Definition launcher_text (arguments : list jsstr) : jsstr :=
  js "#!/bin/sh" ++ [10] ++ js "set -eu" ++ [10] ++ js ": " ++ QUOTE ++
  js "${XMCL_JAVA:?XMCL_JAVA is required}" ++ QUOTE ++ [10] ++
  js "exec " ++ QUOTE ++ js "$XMCL_JAVA" ++ QUOTE ++ js " " ++
  join (js " ") (map shellQuote arguments) ++ [10].

Definition generatedLauncher (arguments : list jsstr) : res bytes :=
  if negb (forallb (matches (plus (Cls argument_char))) arguments) then Throw invalid_builder_output
  else Ok (utf8_encode (launcher_text arguments)).

(** ** Descriptors *)
Definition validLoader (v : jsval) : bool :=
  plainObject v && sameKeys v ["kind"; "version"]%string && has_template (opt_prop v "kind") &&
  vstr validLoaderVersion (opt_prop v "version").

Definition validJava (v : jsval) : bool :=
  plainObject v && sameKeys v ["component"; "major"]%string &&
  vstr validIdentifier (opt_prop v "component") &&
  vint (fun z => (1 <=? z) && (z <=? 255)) (opt_prop v "major").

Definition validGeneratedDescriptor (v : jsval) : bool :=
  let runtime := opt_prop v "runtime" in
  let launch := opt_prop v "launch" in
  plainObject v && strict_eq (opt_prop v "schemaVersion") (VInt 1) && plainObject runtime &&
  strict_eq (opt_prop runtime "path") (VStr RUNTIME_JSON) && vstr validSha256 (opt_prop runtime "sha256") &&
  plainObject launch && strict_eq (opt_prop launch "path") (VStr LAUNCH_SH) &&
  strict_eq (opt_prop launch "kind") (VText "generated-server-launcher") &&
  match opt_prop launch "arguments" with VArr [] => true | _ => false end.

(** ** The description of the files *)
Record entry := mkEntry { en_path : jsstr; en_sha256 : jsstr; en_sizeBytes : Z; en_mode : Z }.

Definition entry_value (e : entry) : jsval :=
  obj [("path", VStr (en_path e)); ("sha256", VStr (en_sha256 e)); ("sizeBytes", VInt (en_sizeBytes e));
       ("mode", VInt (en_mode e))]%string.

Definition reserved_output (path : jsstr) : bool := streq path RUNTIME_JSON || streq path LAUNCH_SH.

Section content.
Context `{Unicode} `{Sha256}.

(** [validateOutputFiles(files)] *)
Definition validateOutputFiles (files : list (jsstr * file)) : res (list entry) :=
  if (zlen files <? 2) || (MAX_OUTPUT_FILES <? zlen files) then Throw invalid_builder_output
  else
    let sorted := sort_entries files in
    entries ← mapM_res (fun pf =>
      let '(path, f) := pf in
      if negb (safeOutputPath path) || (negb (reserved_output path) && forbiddenOutputPath path) ||
         negb (validOutputMode (f_mode f))
      then Throw invalid_builder_output
      else Ok (mkEntry path (sha256 (f_bytes f)) (zlen (f_bytes f)) (f_mode f))) sorted;
    match map_get RUNTIME_JSON files, map_get LAUNCH_SH files with
    | Some _, Some launcher =>
        if negb (f_mode launcher =? MODE_755) ||
           negb (outputSizeWithinLimit (map (fun e => Some (en_sizeBytes e)) entries) (Some maxPackageInputBytes))
        then Throw invalid_builder_output
        else Ok entries
    | _, _ => Throw invalid_builder_output
    end.

(** The [map] callback of [validateEntryMetadata], threading [previous]. *)
Fixpoint check_entries (previous : jsstr) (entries : list jsval) : res (list entry) :=
  match entries with
  | [] => Ok []
  | e :: rest =>
      let path := get_str (opt_prop e "path") in
      if negb (plainObject e) || negb (sameKeys e ["path"; "sha256"; "sizeBytes"; "mode"]%string) ||
         negb (vstr safeOutputPath (opt_prop e "path")) ||
         (negb (reserved_output path) && forbiddenOutputPath path) ||
         negb (vstr validSha256 (opt_prop e "sha256")) ||
         negb (vint (Z.leb 0) (opt_prop e "sizeBytes")) ||
         negb (vint validOutputMode (opt_prop e "mode")) ||
         (negb (streq previous []) && (0 <=? comparePath previous path))
      then Throw invalid_builder_output
      else
        normalized ← check_entries path rest;
        Ok (mkEntry path (toLowerCase (get_str (opt_prop e "sha256")))
              (get_int (opt_prop e "sizeBytes")) (get_int (opt_prop e "mode")) :: normalized)
  end.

= = = =

◆ **WORK ORDER**: Determine how many lines in the data above include the word "validateOutputFiles", and state that number only.

◆ **REPLY**: 2